Task statement => Output all of the entries exactly as written.

Saved data entries
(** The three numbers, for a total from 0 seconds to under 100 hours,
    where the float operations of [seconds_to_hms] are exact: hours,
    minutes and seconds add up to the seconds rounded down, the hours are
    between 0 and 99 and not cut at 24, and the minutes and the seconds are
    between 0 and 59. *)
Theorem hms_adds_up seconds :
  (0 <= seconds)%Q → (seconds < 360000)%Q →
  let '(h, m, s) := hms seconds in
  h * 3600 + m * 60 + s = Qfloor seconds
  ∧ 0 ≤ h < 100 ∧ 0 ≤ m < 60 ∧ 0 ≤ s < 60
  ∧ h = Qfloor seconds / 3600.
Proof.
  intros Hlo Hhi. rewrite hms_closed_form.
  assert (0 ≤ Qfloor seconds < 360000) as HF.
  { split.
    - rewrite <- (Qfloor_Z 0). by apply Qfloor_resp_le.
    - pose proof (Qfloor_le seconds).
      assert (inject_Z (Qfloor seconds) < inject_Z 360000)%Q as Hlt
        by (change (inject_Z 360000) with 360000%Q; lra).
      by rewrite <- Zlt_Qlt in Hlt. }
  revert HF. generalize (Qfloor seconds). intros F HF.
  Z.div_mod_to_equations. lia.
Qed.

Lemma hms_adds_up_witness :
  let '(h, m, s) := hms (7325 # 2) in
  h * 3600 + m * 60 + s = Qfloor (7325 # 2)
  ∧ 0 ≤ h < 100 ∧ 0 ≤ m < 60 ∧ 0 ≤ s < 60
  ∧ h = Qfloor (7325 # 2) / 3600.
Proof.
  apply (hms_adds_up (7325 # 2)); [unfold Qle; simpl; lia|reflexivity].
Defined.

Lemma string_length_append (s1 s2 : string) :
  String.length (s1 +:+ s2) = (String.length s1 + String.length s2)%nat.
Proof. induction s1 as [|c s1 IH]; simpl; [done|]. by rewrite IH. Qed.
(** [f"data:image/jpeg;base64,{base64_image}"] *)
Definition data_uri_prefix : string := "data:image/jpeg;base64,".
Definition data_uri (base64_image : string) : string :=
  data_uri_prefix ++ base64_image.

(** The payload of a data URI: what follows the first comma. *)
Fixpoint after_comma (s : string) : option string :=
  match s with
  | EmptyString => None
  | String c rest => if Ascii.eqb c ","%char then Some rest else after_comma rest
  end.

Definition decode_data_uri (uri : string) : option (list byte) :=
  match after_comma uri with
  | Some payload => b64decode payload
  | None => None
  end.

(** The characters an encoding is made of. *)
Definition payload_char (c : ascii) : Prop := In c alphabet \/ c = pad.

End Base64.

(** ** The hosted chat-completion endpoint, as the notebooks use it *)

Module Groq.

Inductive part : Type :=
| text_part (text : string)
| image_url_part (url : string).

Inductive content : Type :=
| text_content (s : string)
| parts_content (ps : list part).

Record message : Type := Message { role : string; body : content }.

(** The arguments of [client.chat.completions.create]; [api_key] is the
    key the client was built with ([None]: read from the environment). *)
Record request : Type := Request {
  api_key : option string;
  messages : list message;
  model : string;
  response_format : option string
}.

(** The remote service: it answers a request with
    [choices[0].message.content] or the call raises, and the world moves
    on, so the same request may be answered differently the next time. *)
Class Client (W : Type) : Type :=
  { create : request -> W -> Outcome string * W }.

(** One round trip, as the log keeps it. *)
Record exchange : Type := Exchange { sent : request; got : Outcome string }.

Reply =>
(** The three numbers, for a total from 0 seconds to under 100 hours,
    where the float operations of [seconds_to_hms] are exact: hours,
    minutes and seconds add up to the seconds rounded down, the hours are
    between 0 and 99 and not cut at 24, and the minutes and the seconds are
    between 0 and 59. *)
Theorem hms_adds_up seconds :
  (0 <= seconds)%Q → (seconds < 360000)%Q →
  let '(h, m, s) := hms seconds in
  h * 3600 + m * 60 + s = Qfloor seconds
  ∧ 0 ≤ h < 100 ∧ 0 ≤ m < 60 ∧ 0 ≤ s < 60
  ∧ h = Qfloor seconds / 3600.
Proof.
  intros Hlo Hhi. rewrite hms_closed_form.
  assert (0 ≤ Qfloor seconds < 360000) as HF.
  { split.
    - rewrite <- (Qfloor_Z 0). by apply Qfloor_resp_le.
    - pose proof (Qfloor_le seconds).
      assert (inject_Z (Qfloor seconds) < inject_Z 360000)%Q as Hlt
        by (change (inject_Z 360000) with 360000%Q; lra).
      by rewrite <- Zlt_Qlt in Hlt. }
  revert HF. generalize (Qfloor seconds). intros F HF.
  Z.div_mod_to_equations. lia.
Qed.

Lemma hms_adds_up_witness :
  let '(h, m, s) := hms (7325 # 2) in
  h * 3600 + m * 60 + s = Qfloor (7325 # 2)
  ∧ 0 ≤ h < 100 ∧ 0 ≤ m < 60 ∧ 0 ≤ s < 60
  ∧ h = Qfloor (7325 # 2) / 3600.
Proof.
  apply (hms_adds_up (7325 # 2)); [unfold Qle; simpl; lia|reflexivity].
Defined.

Lemma string_length_append (s1 s2 : string) :
  String.length (s1 +:+ s2) = (String.length s1 + String.length s2)%nat.
Proof. induction s1 as [|c s1 IH]; simpl; [done|]. by rewrite IH. Qed.
(** [f"data:image/jpeg;base64,{base64_image}"] *)
Definition data_uri_prefix : string := "data:image/jpeg;base64,".
Definition data_uri (base64_image : string) : string :=
  data_uri_prefix ++ base64_image.

(** The payload of a data URI: what follows the first comma. *)
Fixpoint after_comma (s : string) : option string :=
  match s with
  | EmptyString => None
  | String c rest => if Ascii.eqb c ","%char then Some rest else after_comma rest
  end.

Definition decode_data_uri (uri : string) : option (list byte) :=
  match after_comma uri with
  | Some payload => b64decode payload
  | None => None
  end.

(** The characters an encoding is made of. *)
Definition payload_char (c : ascii) : Prop := In c alphabet \/ c = pad.

End Base64.

(** ** The hosted chat-completion endpoint, as the notebooks use it *)

Module Groq.

Inductive part : Type :=
| text_part (text : string)
| image_url_part (url : string).

Inductive content : Type :=
| text_content (s : string)
| parts_content (ps : list part).

Record message : Type := Message { role : string; body : content }.

(** The arguments of [client.chat.completions.create]; [api_key] is the
    key the client was built with ([None]: read from the environment). *)
Record request : Type := Request {
  api_key : option string;
  messages : list message;
  model : string;
  response_format : option string
}.

(** The remote service: it answers a request with
    [choices[0].message.content] or the call raises, and the world moves
    on, so the same request may be answered differently the next time. *)
Class Client (W : Type) : Type :=
  { create : request -> W -> Outcome string * W }.

(** One round trip, as the log keeps it. *)
Record exchange : Type := Exchange { sent : request; got : Outcome string }.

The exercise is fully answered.